Chissà, forse anche per questi semi di saggezza del tempo del seminario l’incanto per le piccole cose mi è rimasto sempre nel cuore, proprio perché di una bellezza pura, senza pretese, che risplende di una luce immensa e concreta.
Sì, è veramente amore vero e profondo quello sguardo d’insieme che abbraccia i piccoli momenti di ogni giorno, fatti di premure, di dettagli, di piccole filigrane che poco a poco avvolgono dolcemente tutta la giornata di tenerezza.
La luce della lampada e la grazia nei dettagli
Per esempio, una piccola cosa (2 o 3 minuti) che dà inizio alla mia giornata verso le 5 del mattino è l‘organizzare un po’ l’ordine della scrivania…
Che pace avere davanti tutto al suo posto, un piccolo ordine che racchiude grandi pensieri e preghiere; la mia giornata si apre così con il sorriso ai tanti volti e alle tante persone che in qualche modo, o per i social o soprattutto personalmente, saranno presenti.
L’altro ieri è mancata la corrente e ho acceso una bella lampada con la cera liquida.

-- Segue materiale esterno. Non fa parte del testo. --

Lemma flat_pos_next i vs vss : vss !! i = Some vs -> flat_pos i (length vs) vss = flat_pos (S i) 0 vss.
Proof using. intros Hi. unfold flat_pos. rewrite (concat_take_S _ _ _ Hi), length_app. lia. Qed.

Lemma flat_pos_lt i k vs vss : vss !! i = Some vs -> (k < length vs)%nat -> (flat_pos i k vss < length (concat vss))%nat.
Proof using.
  intros Hi Hk. unfold flat_pos. rewrite <- (take_drop_middle _ _ _ Hi) at 2. rewrite concat_app, length_app. cbn. rewrite length_app. lia.
Qed.

(** ** Nodes of a list *)

Lemma ql_node q ps vss i p : QL q ps vss -> ps !! i = Some p -> exists n vs, nodes q !! p = Some n /\ vss !! i = Some vs /\ node_ok (compress q) n vs /\
  prev n = before ps i /\ next n = ps !! S i /\ ncount n = zlen vs.
Proof using.
  intros [Hsh Hc _ _ _] Hi. destruct (vals_lookup _ _ _ _ _ _ (sh_vals _ _ _ Hsh) Hi) as (n & vs & Hn & Hvs & Hok). destruct (ch_links _ _ (sh_chain _ _ _ Hsh) i p Hi) as (n' & Hn' & Hp & Hx). assert (n' = n) as -> by congruence.
  pose proof (Forall2_lookup_lr _ _ _ _ _ _ Hc Hi Hvs) as Hcn. cbn beta in Hcn. rewrite Hn in Hcn. injection Hcn as Hcn. exists n, vs. by split_and!.
Qed.

Lemma ql_lookup q ps vss i vs : QL q ps vss -> vss !! i = Some vs -> exists p, ps !! i = Some p.
Proof using. intros HQ Hi. apply lookup_lt_is_Some_2. rewrite (vals_same_length _ _ _ _ (sh_vals _ _ _ (ql_shape _ _ _ HQ))). by eapply lookup_lt_Some. Qed.

Lemma size_nodes q ps vss : QL q ps vss -> (length ps <= size (nodes q))%nat.
Proof using.
  intros [Hsh _ _ _ _]. rewrite <- size_dom. rewrite <- (size_list_to_set (C := gset Z) ps) by apply Hsh. apply subseteq_size. intros x Hx%elem_of_list_to_set. apply elem_of_dom. by eapply shape_in.
Qed.

(** A node is decompressed for use: nothing happens. *)
Lemma use_raw q p n : nodes q !! p = Some n -> is_raw n -> quicklistDecompressNodeForUse junk q p = Some q.
Proof using.
  intros Hn Hr. unfold quicklistDecompressNodeForUse, upd, decompress_for_use. rewrite Hn. cbn [mbind option_bind]. unfold is_raw in Hr. rewrite Hr. cbn. rewrite insert_id by done. by destruct q.
Qed.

Ho pensato: perché brilla?
E in cuore ho sentito le piccole luci di migliaia di goccioline che muoiono e che per questo illuminano, proprio come le piccole azioni di oggi, ognuna una gocciolina d’amore: un po’ di ordine nella scrivania, un pensiero dedicato agli altri, una parola gentile, qualche volta un silenzio pieno d’amore, uno sguardo, un ciao, ecc…
È veramente una grazia grande avere questa sensibilità e questa concretezza per le piccole cose, che poi diventano grandi, enormi, perché l’amore le ingigantisce della grandezza del cielo.
Incontrare Gesù Eucaristia a Osidda nella semplicità
Quel piccolo orto che ho innaffiato, il letto che con cura e dicendogli grazie ho lasciato in ordine, quella telefonata cui ho risposto con calma e sorridente, quelle visite al Santissimo nella chiesetta silenziosa di Osidda, vero abbraccio con Gesù Eucaristia, quel caffè offerto a chi passa davanti casa facendo una passeggiata e quasi aspettandosi l’invito e così via: sì!
Una lunga filigrana di atti d’amore che vanno illuminando di felicità la nostra anima e il nostro cuore.
Come è interessante la vita! Più gli anni vanno avanti, più ci accorgiamo dell’importanza e della grandezza dei piccoli atti che riempiono la nostra giornata.
Santificare la vita attraverso le piccole cose
E questo non capita solo a noi anziani a causa delle esigenze del corpo che va cambiando, ma capita a tutti, che così possono acquisire quella delicatezza umano-divina grazie ai tanti atti cui si dà poca importanza perché scontati, atti che ci illuminano di gratitudine e di contemplazione.
Coraggio, allora: se li viviamo così santifichiamo tutto, tutto, tutto!
E scolpiamo nel nostro cuore per sempre con lettere d’amore le parole: «Nulla è piccolo se fatto per amore».